Be that as it may, it is accepted and recognised that a person could be an expert in an area of specialised knowledge by experience and he or she need not hold a degree in the field of specialised knowledge . A person can also become an expert by virtue of one’s avocation or occupation.201

It is generally understood that, in patent matters, the opinions of experts are critical to understanding the background in the art, as well as to appreciating the contents of the prior art and the invention. An expert could also testify as to the meaning of the terms in the claim as understood in the art. Typically, both parties to a patent enforcement action will produce such expert evidence on infringement, novelty and inventive step.

The expert will usually be highly qualified and would exceed the threshold of a person having ordinary skill in the art.

There is a view expressed that the expert in a patent matter must have personal knowledge of the prior arts,202 though this view is not correct. In law, all aspects of patent matters are viewed through the lens of a hypothetical person skilled in the art, who is normally deemed in law to automatically have knowledge of the prior arts. The correct view appears to be that the expert could testify as to their opinion on how a person skilled in the art would consider the matter.

The opinions of such experts are meant for matters of science or art, but, usually, such experts also give their opinions on infringement, novelty, obviousness and other grounds of invalidity. Even though such statements or conclusions on obviousness, novelty or infringement may also involve matters of law, it is not fatal to the admissibility of the expert opinion. Courts will focus more on the reasoning offered by the expert in the opinion. Expert opinions of the experts are not binding on the court. Court-appointed scientific advisers

Section 115 of the Patents Act, 1970, empowers the court to appoint an independent scientific adviser to assist the court or to enquire and report upon any question of fact or opinion (but not involving a question of interpretation of the law). The Indian Patent Office maintains a roster of such scientific experts.203 Courts usually resort to these scientific experts to gain an independent assessment. These assessments are considered valuable in highly contested matters where the parties’ expert testimonies have offered widely disagreeing opinions. Like any other expert opinion, the opinion of a court-appointed scientific adviser is also not binding on the court.

As per Rule 103 of the Patents Rules, 2003, the Controller is to maintain a roll of scientific advisers, to be updated annually. The roll contains the names, addresses, specimen signatures and photographs of scientific advisers; their designations; and information regarding their educational qualifications, the disciplines of their specialization and their technical, practical and research experience.

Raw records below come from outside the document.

(** * mealmatcher: the meal ranking core, embedded and verified

  The repository holds two revisions of [validation.ts]:
  - the strict one ([matchMeals], positional output), embedded in [Module Strict];
  - the rich one ([rankMeals], keyed plan, de-duplication, random fallback),
    embedded in [Module Rich].

  Numbers of the catalogue ([PreparationTimeMinutes], [NumberOfPeople], ...)
  are JavaScript numbers holding integers; they are embedded as [Z].
  [Quantity] is the one numeric field the code computes, so it is embedded
  as a [number] that can also be [NaN] or infinite (division by a zero
  [NumberOfPeople]).  A field that is absent from an object is [None]. *)

From Stdlib Require Import ZArith QArith Qround List String Ascii Bool Lia DecimalString.
From Stdlib Require Import Permutation Sorted.
From Stdlib Require DecimalPos DecimalZ.
From stdpp Require Import base option gmap strings.
Import ListNotations.

Local Open Scope string_scope.
Local Open Scope list_scope.
Local Open Scope Z_scope.

(** ** The JavaScript runtime the code calls into *)

(** [new Date(s).getDay()] and [Math.random()] are not code of the repository.
    [Date_getDay s] is the weekday number of the date string [s]
    ([0] = Sunday, ..., [6] = Saturday), or [None] when it is [NaN]
    (an invalid date).  [Math_random k] is the value returned by the [k]-th
    call of [Math.random()], a rational of the interval [0, 1).
    [Math_floor_times x n] is [Math.floor(x * n)] as the runtime computes it:
    the product is rounded to a double before the floor is taken, so it need
    not be the floor of the exact product; for a value of [Math.random()] and
    the length [n] of a non-empty array it is an index of the array. *)
Class JsRuntime := {
  Date_getDay : string -> option Z;
  Math_random : nat -> Q;
  Math_random_range : forall k, (0 <= Math_random k)%Q /\ (Math_random k < 1)%Q;
  Math_floor_times : Q -> nat -> Z;
  Math_floor_times_range :
    forall k n, (0 < n)%nat ->
                0 <= Math_floor_times (Math_random k) n < Z.of_nat n
}.

(** ** JavaScript numbers, as far as [Quantity] needs them *)

Inductive number :=
| Num (z : Z)
| NaN
| Infinity (negative : bool).

(** [Math.ceil(a / b)] for integers [a], [b]. *)
Definition Math_ceil_div (a b : Z) : number :=
  if b =? 0 then
    if a =? 0 then NaN else Infinity (a <? 0)
  else Num (Qceiling (inject_Z a / inject_Z b)).

Definition is_negative (x : number) : bool :=
  match x with
  | Num z => z <? 0
  | NaN => false
  | Infinity s => s
  end.

Definition is_zero (x : number) : bool :=
  match x with
  | Num z => z =? 0
  | _ => false
  end.

(** [x * y] *)
Definition number_mul (x y : number) : number :=
  match x, y with
  | NaN, _ | _, NaN => NaN
  | Num a, Num b => Num (a * b)
  | _, _ =>
      if is_zero x || is_zero y then NaN
      else Infinity (xorb (is_negative x) (is_negative y))
  end.

(** ** Data model: [types/index.ts] *)

Module Meal.
Record t := {
  Slug : string;
  Meal : string;
  PreparationTimeMinutes : Z;
  CanBeLeftovers : bool;
  NumberOfPeople : Z
}.
End Meal.

Module Product.
Record t := {
  Meal : string;
  Quantity : number;
  MaxShelfLifeInDays : option Z;
  IsBonusRequired : bool;
  ID : string;
  URL : string
}.

(** [{ ...p, Quantity: q }] *)
Definition withQuantity (p : t) (q : number) : t :=
  {| Meal := Meal p;
     Quantity := q;
     MaxShelfLifeInDays := MaxShelfLifeInDays p;
     IsBonusRequired := IsBonusRequired p;
     ID := ID p;
     URL := URL p |}.
End Product.

Module WeekDay.
Record t := {
  Day : string;
  Date : string;
  NumberOfPeople : Z;
  NumberOfPeopleLeftovers : Z;
  MaxPreparationTime : Z
}.
End WeekDay.

(** ** Array helpers *)

(** [Array.prototype.sort(cmp)]: the sort is stable, an element [a] goes
    before [b] when [cmp a b < 0] and equal elements keep their order. *)
Section JsSort.
Context {A : Type} (cmp : A -> A -> Z).

Fixpoint sort_insert (x : A) (l : list A) : list A :=
  match l with
  | [] => [x]
  | y :: l' => if cmp x y <=? 0 then x :: l else y :: sort_insert x l'
  end.

Definition js_sort (l : list A) : list A := fold_right sort_insert [] l.
End JsSort.

(** [ids.includes(id)] *)
Definition includes (ids : list string) (id : string) : bool :=
  existsb (String.eqb id) ids.

(** [p.Meal === meal.Slug] *)
Definition ownedBy (m : Meal.t) (p : Product.t) : bool :=
  String.eqb (Product.Meal p) (Meal.Slug m).

(** ** Evaluators shared by both revisions *)

Definition isPreparationTimeValid (meal : Meal.t) (day : WeekDay.t) : bool :=
  Meal.PreparationTimeMinutes meal <=? WeekDay.MaxPreparationTime day.

Definition isMealLeftoverValid (day : WeekDay.t) (meal : Meal.t) : bool :=
  negb (String.eqb (WeekDay.Day day) "Sunday")
  || ((0 <? WeekDay.NumberOfPeopleLeftovers day) && Meal.CanBeLeftovers meal).

(** [const dayInWeek = day === 0 ? 7 : day] over [new Date(date).getDay()]. *)
Definition dayInWeek `{JsRuntime} (date : string) : option Z :=
  match Date_getDay date with
  | Some day => Some (if day =? 0 then 7 else day)
  | None => None
  end.

Definition deliveryDayInWeek : Z := 2.

(** The multiplier of [getRequiredProductsForMeal], the same in both revisions. *)
Definition multiplier (day : WeekDay.t) (meal : Meal.t) (isMealLeftoverValid : bool)
  : number :=
  Math_ceil_div
    (if isMealLeftoverValid
     then WeekDay.NumberOfPeople day + WeekDay.NumberOfPeopleLeftovers day
     else Meal.NumberOfPeople meal)
    (Meal.NumberOfPeople meal).

(** ** The strict revision: [matchMeals] *)

Module Strict.
Section WithRuntime.
Context `{JsRuntime}.

Definition getRequiredProductsForMeal (day : WeekDay.t) (meal : Meal.t)
    (products : list Product.t) (isMealLeftoverValid : bool) : list Product.t :=
  map (fun p =>
         Product.withQuantity p
           (number_mul (Product.Quantity p) (multiplier day meal isMealLeftoverValid)))
      (List.filter (ownedBy meal) products).

Definition isRequiredProductDiscountsValid (productsRequired : list Product.t)
    (bonusProductIds : list string) : bool :=
  existsb (fun p => Product.IsBonusRequired p
                    && negb (includes bonusProductIds (Product.ID p)))
          productsRequired.

(** [p.MaxShelfLifeInDays >= dayInWeek - deliveryDayInWeek]; a comparison
    with [undefined] or [NaN] is false. *)
Definition isProductShelfLifeValid (productsRequired : list Product.t)
    (date : string) : bool :=
  forallb (fun p =>
             match Product.MaxShelfLifeInDays p, dayInWeek date with
             | Some s, Some d => s >=? d - deliveryDayInWeek
             | _, _ => false
             end)
          productsRequired.

Definition keep (bonusProductIds : list string) (products : list Product.t)
    (day : WeekDay.t) (meal : Meal.t) : bool :=
  let productsRequired :=
    getRequiredProductsForMeal day meal products (isMealLeftoverValid day meal) in
  isPreparationTimeValid meal day
  && isMealLeftoverValid day meal
  && isRequiredProductDiscountsValid productsRequired bonusProductIds
  && isProductShelfLifeValid productsRequired (WeekDay.Date day).

Definition score (bonusProductIds : list string) (products : list Product.t)
    (day : WeekDay.t) (meal : Meal.t) : Meal.t * Z :=
  let productsRequired :=
    getRequiredProductsForMeal day meal products (isMealLeftoverValid day meal) in
  let productsDiscounted :=
    List.filter (fun p => includes bonusProductIds (Product.ID p)) productsRequired in
  (meal, Z.of_nat (length productsDiscounted)).

Definition matches (meals : list Meal.t) (bonusProductIds : list string)
    (products : list Product.t) (day : WeekDay.t) : list (Meal.t * Z) :=
  js_sort (fun a b => snd b - snd a)
    (map (score bonusProductIds products day)
       (List.filter (keep bonusProductIds products day) meals)).

Definition matchMeals (meals : list Meal.t) (bonusProductIds : list string)
    (products : list Product.t) (weekPlan : list WeekDay.t) : list (option Meal.t) :=
  map (fun day =>
         match matches meals bonusProductIds products day with
         | top :: _ => Some (fst top)
         | [] => None
         end)
      weekPlan.
End WithRuntime.
End Strict.

(** ** Strings built by the rich revision *)

(** [`${q}`] for a [number]: decimal digits for an integer (JavaScript
    switches to exponent notation from 10^21 on). *)
Definition number_toString (q : number) : string :=
  match q with
  | Num z => NilZero.string_of_int (Z.to_int z)
  | NaN => "NaN"
  | Infinity false => "Infinity"
  | Infinity true => "-Infinity"
  end.
(** X17.  The quartiles and the coefficient of variation do not depend on
    the order of the sample, that is on the order in which the dates came
    into the store: two samples with the same values, each as often, have
    the same interquartile range and the same coefficient of variation. *)
Theorem statistics_order_independent (data data' : list Z) :
  Permutation data data' ->
  calculate_interquartile_range data = calculate_interquartile_range data'
  /\ calculate_coefficient_of_variation data
     = calculate_coefficient_of_variation data'.
Proof.
  intro P. split.
  - unfold calculate_interquartile_range, np_percentile. cbv zeta.
    rewrite (np_sort_perm_eq data data' P), (len_perm data data' P).
    reflexivity.
  - apply coefficient_of_variation_sums.
    + apply len_perm, P.
    + apply sum_perm, P.
    + apply sum_perm, Permutation_map, P.
Qed.

(** The most frequent value does depend on the order when there is a tie. *)
Example mode_depends_on_order :
  Permutation [1; 2] [2; 1]
  /\ check_frequency_distribution [1; 2] 1 = Ok (true, 1)
  /\ check_frequency_distribution [2; 1] 1 = Ok (false, 2).
Proof. split; [apply perm_swap|split; reflexivity]. Qed.







(** ** The submitted count and its own average *)

Lemma flat_map_nil_inv {A B} (f : A -> list B) (l : list A) :
  flat_map f l = [] -> forall x, In x l -> f x = [].
Proof.
  induction l as [|a l IH]; simpl; intros H x []; subst.
  - apply app_eq_nil in H. apply H.
  - apply app_eq_nil in H. apply IH; [apply H | assumption].
Qed.









(** ** Whitespace around a line, and the lines that saving writes *)

(** X21.  Whitespace at the start and at the end of a line of the file is
    ignored: a line with one more whitespace character before it or after
    it, the line break among them, is read exactly as the line without
    it. *)
Theorem load_line_ignores_outer_whitespace (line : str) (c : ascii)
    (w : World) :
  isspace c = true ->
  load_line (c :: line) w = load_line line w
  /\ load_line (line ++ [c]) w = load_line line w.
Proof.
  intro H.
  assert (A : strip (c :: line) = strip line).
  { unfold strip, strip_by. simpl lstrip_by. rewrite H. reflexivity. }
  assert (B : strip (line ++ [c]) = strip line)
    by (apply strip_by_snoc_space, H).
  unfold load_line. rewrite A, B. split; reflexivity.
Qed.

A person must possess the following qualifications to be enrolled as a scientific adviser:

  • a degree in science, engineering or technology or equivalent;
  • at least 15 years of technical, practical or research experience; and
  • holds or has held a responsible post in a scientific or technical department of the central or state governments or in any organization.204

The law provides that the fee or remuneration for such scientific advisers be provided by the Parliament, by law, for this purpose. However, usually, the parties share the costs of independent scientific experts.

The recently notified draft of the High Court of Delhi Rules Governing Patent Suits, 2020, also proposes the maintenance of a panel of scientific advisers to assist the court. Hot-tubbing procedure

The procedure of hot-tubbing, where multiple expert witnesses give their evidence concurrently – and which has its origin in Australian law – is also permissible in India and has recently been ordered in some cases.205 The procedure for recording expert evidence through a hot-tubbing protocol was specified in Micromax Informatics Ltd v. Telefonaktiebolaget LM Ericsson.206 The Delhi High Court Rules have also been amended to incorporate this procedure,207 including its protocol.208

Though there has yet to be a patent infringement action concluded in which evidence has been given by the hot-tubbing procedure, hot-tubbing is expected to be applied more frequently in the future.